“I want to talk to you,” she repeated, helplessly.
“Yes, yes,” he said, with a sudden feeling of contrition for the intemperance of the emotion which had carried him away. “I am sorry, I couldn’t help it. Let’s talk to each other, then, but facing things as they are, as we should have talked to each other long ago.”
“Oh, yes—please.”
All at once a presentiment of the finality of her decision came over him and with it a longing to preserve this one spot so garnished with the memories of what they had been to each other, free from the memory of what might come between them.
“Very well,” he said, “but not here.
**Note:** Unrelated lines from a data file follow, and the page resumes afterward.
(* ===== verification/World.v ===== *)
(** * World: the state of the process and the monad of the stateful code

    The WDDM layer mutates a runtime object, the devices, a heap of [GpuMemory]
    objects and two global tables. [World] is all of it together with the
    environment that answers the calls of Kernel.v; [M] is the state and abort
    monad over it. [None] marks a failed [assert] or undefined behaviour, such
    as the use of a deleted object. *)

From Stdlib Require Import String.
From stdpp Require Export gmap.
From stdpp Require Import strings.
From S2P Require Import Prelude.
From S2P Require Import StdMap.
From S2P Require Import BitField.
From S2P Require Import VaMgr.
From S2P Require Import SimpleHeap.
From S2P Require Import Status.
From S2P Require Export Kernel.

(** ** Data *)

Record SegmentInfo := mkSegmentInfo {
  segment_id : Z;
  segment_type : Z;
  seg_aperture : bool;
  seg_system_memory : bool;
  seg_commit_limit : Z;
}.

Record WDDMDevice := mkWDDMDevice {
  adapter_ : Z;
  shared_dev_ : DeviceInfo;
  node_id_ : Z;
  page_queue_ : Z;
  page_syncobj_ : Z;
  page_fence_addr_ : Z;
  page_fence_value_ : Z;
  cmdbuf_size_ : Z;
  cmdbuf_aql_frame_size_ : Z;
  segment_infos_ : list SegmentInfo;
}.

Definition set_page_fence_value (v : Z) (d : WDDMDevice) : WDDMDevice :=
  mkWDDMDevice (adapter_ d) (shared_dev_ d) (node_id_ d) (page_queue_ d) (page_syncobj_ d)
    (page_fence_addr_ d) v (cmdbuf_size_ d) (cmdbuf_aql_frame_size_ d) (segment_infos_ d).
Definition set_page_queue (q s a v : Z) (d : WDDMDevice) : WDDMDevice :=
  mkWDDMDevice (adapter_ d) (shared_dev_ d) (node_id_ d) q s a v (cmdbuf_size_ d)
    (cmdbuf_aql_frame_size_ d) (segment_infos_ d).
Definition set_cmdbuf_info (size frame : Z) (d : WDDMDevice) : WDDMDevice :=
  mkWDDMDevice (adapter_ d) (shared_dev_ d) (node_id_ d) (page_queue_ d) (page_syncobj_ d)
    (page_fence_addr_ d) (page_fence_value_ d) size frame (segment_infos_ d).
Definition set_segment_infos (l : list SegmentInfo) (d : WDDMDevice) : WDDMDevice :=
  mkWDDMDevice (adapter_ d) (shared_dev_ d) (node_id_ d) (page_queue_ d) (page_syncobj_ d)
    (page_fence_addr_ d) (page_fence_value_ d) (cmdbuf_size_ d) (cmdbuf_aql_frame_size_ d)
    l.

(** [GpuMemoryDesc]; [desc_flags] is the word [flags.reserved]. *)
Record GpuMemoryDesc := mkGpuMemoryDesc {
  desc_domain : AllocDomain;
  desc_adapter_luid : LUID;
  desc_gpu_addr : Z;
  desc_cpu_addr : Z;
  desc_client_size : Z;
  desc_size : Z;
  desc_alignment : Z;
  desc_handle_ape_addr : Z;
  desc_flags : Z;
  desc_mem_flags : Z;
  desc_engine_flag : Z;
}.

Record GpuMemory := mkGpuMemory {
  device_ : nat;                         (* index into the device table *)
  desc_ : GpuMemoryDesc;
  num_allocations_ : Z;
  alloc_handles_ptr_ : option (list Z);  (* [None] is [nullptr] *)
  resource_ : Z;
  mem_fd_ : Z;
}.

(** An address space with the manager that hands it out. *)
Record HeapSpace := mkHeapSpace {
  space_start : Z;
  space_size : Z;
  space_mgr : option VaMgr;              (* the [unique_ptr] *)
}.

Record hsakmtRuntime := mkRuntime {
  dxg_fd : Z;
  parent_pid : Z;
  is_forked : bool;
  dxg_open_count : Z;
  hsakmt_debug_level : Z;
  hsakmt_is_dgpu : bool;
  zfb_support : Z;
  vendor_packet_process : Z;
  check_avail_sysram : bool;
  max_single_alloc_size : Z;
  enable_thunk_sub_allocator : Z;
  default_node : Z;
  page_size : Z;
  page_shift : Z;
  is_svm_api_supported : bool;
  local_heap : HeapSpace;
  system_heap : HeapSpace;
  handle_aperture : HeapSpace;
}.

(** An entry of [allocation_map_] (memory.cpp). *)
Record Allocation := mkAllocation {
  al_handle : Z;           (* the [GpuMemory] object *)
  al_cpu_addr : Z;
  al_gpu_addr : Z;
  al_size : Z;
  al_userptr : bool;
  al_user_data : Z;
  al_size_requested : Z;
  al_node_id : Z;
  al_mem_flags_value : Z;
  al_dmabuf_fd : Z;
  al_rocr_userdata : Z;
}.

(** The object that loads libdxcore (Loader.v). *)
Record DxcoreLoader := mkDxcoreLoader {
  dxcore_handle_ : Z;                (* 0 is [nullptr] *)
  pfn_ : gmap string Z;              (* a pointer that is not there is [nullptr] *)
}.

Definition DxcoreLoader_new : DxcoreLoader := mkDxcoreLoader 0 ∅.

Record World (K : Type) := mkWorld {
  w_ker : K;
  w_log : list kevent;                  (* oldest first *)
  w_rt : hsakmtRuntime;
  w_devs : list WDDMDevice;
  w_mems : gmap Z GpuMemory;            (* the live [GpuMemory] objects by pointer *)
  w_next : Z;                           (* the next pointer [new] returns *)
  w_amap : list (Z * Allocation);       (* allocation_map_ *)
  w_fa : SimpleHeap;                    (* fragment_allocator_ *)
  w_nodes : Z;                          (* dxg_topology->num_sysfs_nodes *)
  w_atfork : bool;                      (* atfork_installed of hsaKmtOpenKFD *)
  w_loader : DxcoreLoader;              (* DxcoreLoader::Instance() *)
}.

#[global] Arguments mkWorld {K}.
#[global] Arguments w_ker {K}.
#[global] Arguments w_log {K}.
#[global] Arguments w_rt {K}.
#[global] Arguments w_devs {K}.
#[global] Arguments w_mems {K}.
#[global] Arguments w_next {K}.
#[global] Arguments w_amap {K}.
#[global] Arguments w_fa {K}.
#[global] Arguments w_nodes {K}.
#[global] Arguments w_atfork {K}.
#[global] Arguments w_loader {K}.

Section setters.
Context {K : Type}.

Definition set_rt (r : hsakmtRuntime) (w : World K) : World K :=
  mkWorld (w_ker w) (w_log w) r (w_devs w) (w_mems w) (w_next w) (w_amap w) (w_fa w)
    (w_nodes w) (w_atfork w) (w_loader w).
Definition set_devs (l : list WDDMDevice) (w : World K) : World K :=
  mkWorld (w_ker w) (w_log w) (w_rt w) l (w_mems w) (w_next w) (w_amap w) (w_fa w)
    (w_nodes w) (w_atfork w) (w_loader w).
Definition set_mems (m : gmap Z GpuMemory) (w : World K) : World K :=
  mkWorld (w_ker w) (w_log w) (w_rt w) (w_devs w) m (w_next w) (w_amap w) (w_fa w)
    (w_nodes w) (w_atfork w) (w_loader w).
Definition set_next (n : Z) (w : World K) : World K :=
  mkWorld (w_ker w) (w_log w) (w_rt w) (w_devs w) (w_mems w) n (w_amap w) (w_fa w)
    (w_nodes w) (w_atfork w) (w_loader w).
Definition set_amap (m : list (Z * Allocation)) (w : World K) : World K :=
  mkWorld (w_ker w) (w_log w) (w_rt w) (w_devs w) (w_mems w) (w_next w) m (w_fa w)
    (w_nodes w) (w_atfork w) (w_loader w).
Definition set_fa (h : SimpleHeap) (w : World K) : World K :=
  mkWorld (w_ker w) (w_log w) (w_rt w) (w_devs w) (w_mems w) (w_next w) (w_amap w) h
    (w_nodes w) (w_atfork w) (w_loader w).
Definition set_nodes (n : Z) (w : World K) : World K :=
  mkWorld (w_ker w) (w_log w) (w_rt w) (w_devs w) (w_mems w) (w_next w) (w_amap w) (w_fa
    w) n (w_atfork w) (w_loader w).
Definition set_atfork (b : bool) (w : World K) : World K :=
  mkWorld (w_ker w) (w_log w) (w_rt w) (w_devs w) (w_mems w) (w_next w) (w_amap w) (w_fa
    w) (w_nodes w) b (w_loader w).
Definition log_call (k : K) (e : kevent) (w : World K) : World K :=
  mkWorld k (w_log w ++ [e]) (w_rt w) (w_devs w) (w_mems w) (w_next w) (w_amap w) (w_fa w)
    (w_nodes w) (w_atfork w) (w_loader w).
Definition set_loader (l : DxcoreLoader) (w : World K) : World K :=
  mkWorld (w_ker w) (w_log w) (w_rt w) (w_devs w) (w_mems w) (w_next w) (w_amap w) (w_fa w)
    (w_nodes w) (w_atfork w) l.
End setters.

(** ** The monad *)

Definition M (K : Type) (A : Type) : Type := World K -> option (A * World K).

#[export] Instance M_ret K : MRet (M K) := fun A x w => Some (x, w).
#[export] Instance M_bind K : MBind (M K) := fun A B f m w =>
  match m w with
  | Some (x, w') => f x w'
  | None => None
  end.

Section prims.
Context {K : Type}.

Definition abort {A} : M K A := fun _ => None.
Definition massert (b : bool) : M K unit := fun w => if b then Some (tt, w) else None.
Definition mget {A} (f : World K -> A) : M K A := fun w => Some (f w, w).
Definition mset (f : World K -> World K) : M K unit := fun w => Some (tt, f w).
(** Use a value that must be there: a pointer that is dereferenced. *)
Definition mderef {A} (o : option A) : M K A :=
  match o with Some x => mret x | None => abort end.

Context `{Kernel K}.

Definition kcall_ {R} (c : kcall R) : M K R := fun w =>
  let '(r, k) := kernel_step R c (w_ker w) in
  Some (r, log_call k (KEvent c r) w).

(** The wrappers of thunks.h: the status is translated. *)
Definition dx {R} (c : kcall (NTSTATUS * R)) : M K (ErrorCode * R) :=
  r ← kcall_ c; mret (TranslateNtStatus r.1, r.2).
Definition dx_ (c : kcall NTSTATUS) : M K ErrorCode :=
  r ← kcall_ c; mret (TranslateNtStatus r).
End prims.

#[global] Arguments abort : simpl never.

(** ** Objects *)

Section objects.
Context {K : Type}.

Definition get_dev (i : nat) : M K WDDMDevice := fun w =>
  match w_devs w !! i with Some d => Some (d, w) | None => None end.
Definition set_dev (i : nat) (d : WDDMDevice) : M K unit := fun w =>
  match w_devs w !! i with Some _ => Some (tt, set_devs (<[i := d]> (w_devs w)) w) | None => None end.

(** A member function runs on a live object. *)
Definition get_mem (p : Z) : M K GpuMemory := fun w =>
  match w_mems w !! p with Some g => Some (g, w) | None => None end.
Definition set_mem (p : Z) (g : GpuMemory) : M K unit := fun w =>
  match w_mems w !! p with Some _ => Some (tt, set_mems (<[p := g]> (w_mems w)) w) | None => None end.

Definition new_mem (g : GpuMemory) : M K Z := fun w =>
  Some (w_next w, set_next (w_next w + 1) (set_mems (<[w_next w := g]> (w_mems w)) w)).
(** The memory of a deleted object goes back after its destructor ran. *)
Definition delete_mem (p : Z) : M K unit := fun w =>
  match w_mems w !! p with Some _ => Some (tt, set_mems (delete p (w_mems w)) w) | None => None end.
End objects.

(** ** Reasoning about runs *)

Lemma M_bind_Some K A B (m : M K A) (f : A -> M K B) w y w2 :
  (m ≫= f) w = Some (y, w2) <-> exists x w1, m w = Some (x, w1) /\ f x w1 = Some (y, w2).
Proof.
  unfold mbind, M_bind. destruct (m w) as [[x w1]|]; naive_solver.
Qed.

Lemma M_bind_step K A B (m : M K A) (f : A -> M K B) w x w1 :
  m w = Some (x, w1) -> (m ≫= f) w = f x w1.
Proof. unfold mbind, M_bind. by intros ->. Qed.

(** What the results of [m] satisfy. *)
Definition returns {K A} (P : A -> Prop) (m : M K A) : Prop := forall w x w', m w = Some (x, w') -> P x.

Lemma returns_ret {K A} (P : A -> Prop) x : P x -> @returns K A P (mret x).
Proof. by intros HP w y w' [= <- <-]. Qed.
Lemma returns_bind {K A B} (P : A -> Prop) (Q : B -> Prop) (m : M K A) (f : A -> M K B) :
  returns P m -> (forall x, P x -> returns Q (f x)) -> returns Q (m ≫= f).
Proof. intros Hm Hf w y w2 (x & w1 & H1 & H2)%M_bind_Some. eapply Hf; [by eapply Hm|done]. Qed.
Lemma returns_any {K A B} (Q : B -> Prop) (m : M K A) (f : A -> M K B) : (forall x, returns Q (f x)) -> returns Q (m ≫= f).
Proof. intros Hf. apply (returns_bind (fun _ => True)); [done|auto]. Qed.
Lemma returns_abort {K A} (P : A -> Prop) : returns P (@abort K A).
Proof. by intros w x w'. Qed.

(** Steps through binds whose results do not matter. *)
Ltac returns :=
  repeat match goal with
  | |- returns _ (_ ≫= _) => apply returns_any; intros ?
  | |- returns _ (match _ with _ => _ end) => case_match
  | |- returns _ (mret _) => apply returns_ret
  | |- returns _ abort => apply returns_abort
  end.

(** [m] leaves the view [f] of the world alone. *)
Definition still {K A X} (f : World K -> X) (m : M K A) : Prop := forall w x w', m w = Some (x, w') -> f w' = f w.

Section still.
Context {K : Type} `{Kernel K} {X : Type} (f : World K -> X).

Lemma still_ret {A} (x : A) : still f (mret x).
Proof. by intros w y w' [= <- <-]. Qed.
Lemma still_bind {A B} (m : M K A) (g : A -> M K B) : still f m -> (forall x, still f (g x)) -> still f (m ≫= g).
Proof. intros Hm Hg w y w2 (x & w1 & H1 & H2)%M_bind_Some. rewrite (Hg _ _ _ _ H2). by eapply Hm. Qed.
Lemma still_mget {A} (g : World K -> A) : still f (mget g).
Proof. by intros w y w' [= <- <-]. Qed.
Lemma still_mderef {A} (o : option A) : still f (mderef o).
Proof. intros w y w'. by destruct o; [intros [= <- <-]|]. Qed.
Lemma still_massert b : still f (massert b).
Proof. intros w y w'. unfold massert. by destruct b; [intros [= <- <-]|]. Qed.
Lemma still_abort {A} : still f (@abort K A).
Proof. by intros w y w'. Qed.
Lemma still_mset g : (forall w, f (g w) = f w) -> still f (mset g).
Proof. intros Hg w y w' [= <- <-]. apply Hg. Qed.
Lemma still_get_dev i : still f (get_dev i).
Proof. intros w y w'. unfold get_dev. by case_match; [intros [= <- <-]|]. Qed.
Lemma still_kcall {R} (c : kcall R) : (forall k e w, f (log_call k e w) = f w) -> still f (kcall_ c).
Proof. intros Hf w y w'. unfold kcall_. destruct (kernel_step R c (w_ker w)). intros [= <- <-]. apply Hf. Qed.
End still.

Create HintDb still discriminated.
#[export] Hint Resolve still_ret still_mget still_mderef still_massert still_abort still_get_dev : still.

(** Works through a definition; the views in use do not see the log and [mset] updates. *)
Ltac still :=
  repeat match goal with
  | |- still _ (_ ≫= _) => apply still_bind; [|intros ?]
  | |- still _ (match ?x with _ => _ end) => destruct x
  | |- still _ (mset _) => apply still_mset; intros ?; reflexivity
  | |- still _ (kcall_ _) => apply still_kcall; intros ???; reflexivity
  | |- still _ (dx _) => unfold dx
  | |- still _ (dx_ _) => unfold dx_
  | |- still _ _ => solve [auto with still]
  end.

(** The last condition of every loop below: what a call may change. *)
Definition frame {K} (w w' : World K) : Prop :=
  w_rt w' = w_rt w /\ w_mems w' = w_mems w /\ w_next w' = w_next w /\
  w_amap w' = w_amap w /\ w_fa w' = w_fa w /\ w_nodes w' = w_nodes w /\ w_atfork w' = w_atfork w.

#[export] Instance frame_preorder {K} : PreOrder (@frame K).
Proof.
  split; [by repeat split|]. intros ??? (?&?&?&?&?&?&?) (?&?&?&?&?&?&?).
  repeat split; congruence.
Qed.

(** [w'] is [w] after some calls. *)
Definition log_extends {K} (w w' : World K) (l : list kevent) : Prop := w_log w' = w_log w ++ l.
I don’t want—you understand—not here, Inga.”
“I understand,” she said, and without looking at him moved over to the door.
He joined her and because they did not wish any one to see their faces at that moment they did not call the elevator, but went slowly and darkly down the stone descent. In the street he held out his arm to her with a longing to feel again the intimate clinging pressure of her body.
“Take my arm,” he said.
She hesitated and then slipped her hand into its protection and thus they returned to their apartment.
When they had come into these outer surroundings which represented all that was recent in their existence together, he felt that not only outwardly but inwardly, they had passed from one life into another. He saw all at once what he had refused to see—how utterly out of place she was against the formal correctness of his new home, this gilded cage into which he had imprisoned her, and perceiving this, all at once he felt, too, how helpless he would be before the logic of her plea.